Be exact. Print each record as it stands.

Extracted information section start

(* ===== verification/Signals.v ===== *)
(** * The signals of a service: [svc/service/Service.cpp]

    What the process does with each signal, and the global state its handler reads, from
    [initSignals] to [cleanupSignals], with a signal between any two of their calls. *)

From S2P Require Import Prelude Strings Errors Ossl Args Log AnyMap Async Zmq Api Events Service.
Import ApiPort.

Module Signals.

Inductive signal := SIGTERM | SIGINT | SIGPIPE.
Inductive disposition := SIG_DFL | SIG_IGN | HandleSignal.

#[global] Instance signal_eq_dec : EqDecision signal.
Proof. solve_decision. Defined.

(** [src/src/svc/service/Service.cpp:149-162] SignalState, signalState

    The dispositions of the process, and the service the global state refers to, by its
    address. *)
Record t := mk { handler : signal → disposition; signalState : option Z }.

Definition initial : t := mk (λ _, SIG_DFL) None.

(** The calls of the two functions. *)
Inductive call := SetState (svc : Z) | Sigaction (s : signal) (d : disposition) | ResetState.

Definition apply (x : t) (c : call) : t :=
  match c with
  | SetState svc => mk (handler x) (Some svc)
  | Sigaction s d => mk (λ s', if decide (s' = s) then d else handler x s') (signalState x)
  | ResetState => mk (handler x) None
  end.

Definition calls (l : list call) (x : t) : t := foldl apply x l.

(** [src/src/svc/service/Service.cpp:188-205] Service::initSignals *)
Definition initSignals (self : Z) : list call :=
  [SetState self; Sigaction SIGTERM HandleSignal; Sigaction SIGINT HandleSignal; Sigaction SIGPIPE SIG_IGN].

(** [src/src/svc/service/Service.cpp:207-217] Service::cleanupSignals *)
Definition cleanupSignals : list call :=
  [Sigaction SIGTERM SIG_DFL; Sigaction SIGINT SIG_DFL; Sigaction SIGPIPE SIG_DFL; ResetState].

(** What a signal does that arrives now: ends the process, nothing, calls the handler of the
    service whose state is there, or calls it with none there. *)
Inductive effect := Terminates | Nothing | Handled (svc : Z) | NullState.

Definition deliver (s : signal) (x : t) : effect :=
  match handler x s with
  | SIG_DFL => Terminates
  | SIG_IGN => Nothing
  | HandleSignal => match signalState x with Some svc => Handled svc | None => NullState end
  end.

(** A handler is installed only while there is state for it to read. *)
Definition ready (x : t) : Prop := ∀ s, handler x s = HandleSignal → is_Some (signalState x).

Lemma ready_delivers s x : ready x → deliver s x ≠ NullState.
Proof. intros Hx. unfold deliver. destruct (handler x s) eqn:E; [done..|]. by destruct (Hx s E) as [? ->]. Qed.

Lemma ready_set svc x : ready (apply x (SetState svc)).
Proof. intros s _. by eexists. Qed.

Lemma ready_sigaction s d x : is_Some (signalState x) ∨ d ≠ HandleSignal → ready x → ready (apply x (Sigaction s d)).
Proof. intros Hd Hx s'. cbn. case_decide; [|apply Hx]. by destruct Hd. Qed.

Lemma init_ready self n x : ready x → ready (calls (take n (initSignals self)) x).
Proof.
  intros Hx. pose proof (ready_set self x) as H0. destruct n as [|n]; [exact Hx|]. unfold initSignals, calls.
  do 3 (destruct n as [|n]; [cbn [take foldl]; repeat (apply ready_sigaction; [left; by eexists|]); exact H0|]).
  destruct n as [|n]; cbn [take foldl]; repeat (apply ready_sigaction; [left; by eexists|]); exact H0.
Qed.

Lemma cleanup_ready n x : ready x → ready (calls (take n cleanupSignals) x).
Proof.
  intros Hx.
  do 4 (destruct n as [|n]; [unfold cleanupSignals, calls; cbn [take foldl]; repeat (apply ready_sigaction; [by right|]); exact Hx|]).
  assert (H : ready (calls cleanupSignals x)) by (intros [| |]; cbn; done). by destruct n.
Qed.

(** Whatever number of services start and end one after the other, and wherever in the calls
    a signal arrives, its handler finds the state it reads. *)
Fixpoint cycles (selves : list Z) : list call :=
  match selves with [] => [] | self :: selves => initSignals self ++ cleanupSignals ++ cycles selves end.

Lemma calls_app l1 l2 x : calls (l1 ++ l2) x = calls l2 (calls l1 x).
Proof. apply foldl_app. Qed.

Lemma state_always_there selves : ∀ n x s, ready x → deliver s (calls (take n (cycles selves)) x) ≠ NullState.
Proof.
  induction selves as [|self selves IH]; intros n x s Hx; cbn [cycles].
  { rewrite firstn_nil. by apply ready_delivers. }
  rewrite !firstn_app, !calls_app. apply IH, cleanup_ready, init_ready, Hx.
Qed.

(** Between the two functions the service takes SIGTERM and SIGINT and ignores SIGPIPE; after
    the second each is what it was for the process at its start. *)
Lemma dispositions self x :
  let y := calls (initSignals self) x in
  deliver SIGTERM y = Handled self ∧ deliver SIGINT y = Handled self ∧ deliver SIGPIPE y = Nothing ∧
  ∀ s, deliver s (calls cleanupSignals y) = Terminates.
Proof. split_and!; [done..|]. by intros [| |]. Qed.

(** The state belongs to the process: a second service takes the signals of the first, and
    the end of either leaves the other without any. *)
Lemma second_service_takes a b x s :
  let y := calls (initSignals b) (calls (initSignals a) x) in
  deliver SIGINT y = Handled b ∧ deliver s (calls cleanupSignals y) = Terminates.
Proof. split; [done|]. by destruct s. Qed.

(** ** A handler that is running *)

(** A handler reads the state after it was called: on another thread than that of
    [cleanupSignals], the state may be gone by then. *)
Definition handler_reads (between : list call) (x : t) : option Z := signalState (calls between x).

Lemma cleanup_under_handler self x :
  let y := calls (initSignals self) x in
  deliver SIGINT y = Handled self ∧ handler_reads [] y = Some self ∧ handler_reads cleanupSignals y = None.
Proof. done. Qed.

End Signals.

Module ServiceEnd.
Section Code.
Context {T : Types} {P : Pb} {Q : Zmq} {N : Sodium} {K : EvpKeys} {S : Type} {IP : IServiceParams S}.

(** [src/src/svc/service/Service.cpp:41-44] Service::~Service *)
Definition destroy (x : Service.t (S := S)) : M (Service.t (S := S)) := Service.stopService x.

End Code.
End ServiceEnd.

Extracted information section end

→ Written answer
(* ===== verification/Signals.v ===== *)
(** * The signals of a service: [svc/service/Service.cpp]

    What the process does with each signal, and the global state its handler reads, from
    [initSignals] to [cleanupSignals], with a signal between any two of their calls. *)

From S2P Require Import Prelude Strings Errors Ossl Args Log AnyMap Async Zmq Api Events Service.
Import ApiPort.

Module Signals.

Inductive signal := SIGTERM | SIGINT | SIGPIPE.
Inductive disposition := SIG_DFL | SIG_IGN | HandleSignal.

#[global] Instance signal_eq_dec : EqDecision signal.
Proof. solve_decision. Defined.

(** [src/src/svc/service/Service.cpp:149-162] SignalState, signalState

    The dispositions of the process, and the service the global state refers to, by its
    address. *)
Record t := mk { handler : signal → disposition; signalState : option Z }.

Definition initial : t := mk (λ _, SIG_DFL) None.

(** The calls of the two functions. *)
Inductive call := SetState (svc : Z) | Sigaction (s : signal) (d : disposition) | ResetState.

Definition apply (x : t) (c : call) : t :=
  match c with
  | SetState svc => mk (handler x) (Some svc)
  | Sigaction s d => mk (λ s', if decide (s' = s) then d else handler x s') (signalState x)
  | ResetState => mk (handler x) None
  end.

Definition calls (l : list call) (x : t) : t := foldl apply x l.

(** [src/src/svc/service/Service.cpp:188-205] Service::initSignals *)
Definition initSignals (self : Z) : list call :=
  [SetState self; Sigaction SIGTERM HandleSignal; Sigaction SIGINT HandleSignal; Sigaction SIGPIPE SIG_IGN].

(** [src/src/svc/service/Service.cpp:207-217] Service::cleanupSignals *)
Definition cleanupSignals : list call :=
  [Sigaction SIGTERM SIG_DFL; Sigaction SIGINT SIG_DFL; Sigaction SIGPIPE SIG_DFL; ResetState].

(** What a signal does that arrives now: ends the process, nothing, calls the handler of the
    service whose state is there, or calls it with none there. *)
Inductive effect := Terminates | Nothing | Handled (svc : Z) | NullState.

Definition deliver (s : signal) (x : t) : effect :=
  match handler x s with
  | SIG_DFL => Terminates
  | SIG_IGN => Nothing
  | HandleSignal => match signalState x with Some svc => Handled svc | None => NullState end
  end.

(** A handler is installed only while there is state for it to read. *)
Definition ready (x : t) : Prop := ∀ s, handler x s = HandleSignal → is_Some (signalState x).

Lemma ready_delivers s x : ready x → deliver s x ≠ NullState.
Proof. intros Hx. unfold deliver. destruct (handler x s) eqn:E; [done..|]. by destruct (Hx s E) as [? ->]. Qed.

Lemma ready_set svc x : ready (apply x (SetState svc)).
Proof. intros s _. by eexists. Qed.

Lemma ready_sigaction s d x : is_Some (signalState x) ∨ d ≠ HandleSignal → ready x → ready (apply x (Sigaction s d)).
Proof. intros Hd Hx s'. cbn. case_decide; [|apply Hx]. by destruct Hd. Qed.

Lemma init_ready self n x : ready x → ready (calls (take n (initSignals self)) x).
Proof.
  intros Hx. pose proof (ready_set self x) as H0. destruct n as [|n]; [exact Hx|]. unfold initSignals, calls.
  do 3 (destruct n as [|n]; [cbn [take foldl]; repeat (apply ready_sigaction; [left; by eexists|]); exact H0|]).
  destruct n as [|n]; cbn [take foldl]; repeat (apply ready_sigaction; [left; by eexists|]); exact H0.
Qed.

Lemma cleanup_ready n x : ready x → ready (calls (take n cleanupSignals) x).
Proof.
  intros Hx.
  do 4 (destruct n as [|n]; [unfold cleanupSignals, calls; cbn [take foldl]; repeat (apply ready_sigaction; [by right|]); exact Hx|]).
  assert (H : ready (calls cleanupSignals x)) by (intros [| |]; cbn; done). by destruct n.
Qed.

(** Whatever number of services start and end one after the other, and wherever in the calls
    a signal arrives, its handler finds the state it reads. *)
Fixpoint cycles (selves : list Z) : list call :=
  match selves with [] => [] | self :: selves => initSignals self ++ cleanupSignals ++ cycles selves end.

Lemma calls_app l1 l2 x : calls (l1 ++ l2) x = calls l2 (calls l1 x).
Proof. apply foldl_app. Qed.

Lemma state_always_there selves : ∀ n x s, ready x → deliver s (calls (take n (cycles selves)) x) ≠ NullState.
Proof.
  induction selves as [|self selves IH]; intros n x s Hx; cbn [cycles].
  { rewrite firstn_nil. by apply ready_delivers. }
  rewrite !firstn_app, !calls_app. apply IH, cleanup_ready, init_ready, Hx.
Qed.

(** Between the two functions the service takes SIGTERM and SIGINT and ignores SIGPIPE; after
    the second each is what it was for the process at its start. *)
Lemma dispositions self x :
  let y := calls (initSignals self) x in
  deliver SIGTERM y = Handled self ∧ deliver SIGINT y = Handled self ∧ deliver SIGPIPE y = Nothing ∧
  ∀ s, deliver s (calls cleanupSignals y) = Terminates.
Proof. split_and!; [done..|]. by intros [| |]. Qed.

(** The state belongs to the process: a second service takes the signals of the first, and
    the end of either leaves the other without any. *)
Lemma second_service_takes a b x s :
  let y := calls (initSignals b) (calls (initSignals a) x) in
  deliver SIGINT y = Handled b ∧ deliver s (calls cleanupSignals y) = Terminates.
Proof. split; [done|]. by destruct s. Qed.

(** ** A handler that is running *)

(** A handler reads the state after it was called: on another thread than that of
    [cleanupSignals], the state may be gone by then. *)
Definition handler_reads (between : list call) (x : t) : option Z := signalState (calls between x).

Lemma cleanup_under_handler self x :
  let y := calls (initSignals self) x in
  deliver SIGINT y = Handled self ∧ handler_reads [] y = Some self ∧ handler_reads cleanupSignals y = None.
Proof. done. Qed.

End Signals.

Module ServiceEnd.
Section Code.
Context {T : Types} {P : Pb} {Q : Zmq} {N : Sodium} {K : EvpKeys} {S : Type} {IP : IServiceParams S}.

(** [src/src/svc/service/Service.cpp:41-44] Service::~Service *)
Definition destroy (x : Service.t (S := S)) : M (Service.t (S := S)) := Service.stopService x.

End Code.
End ServiceEnd.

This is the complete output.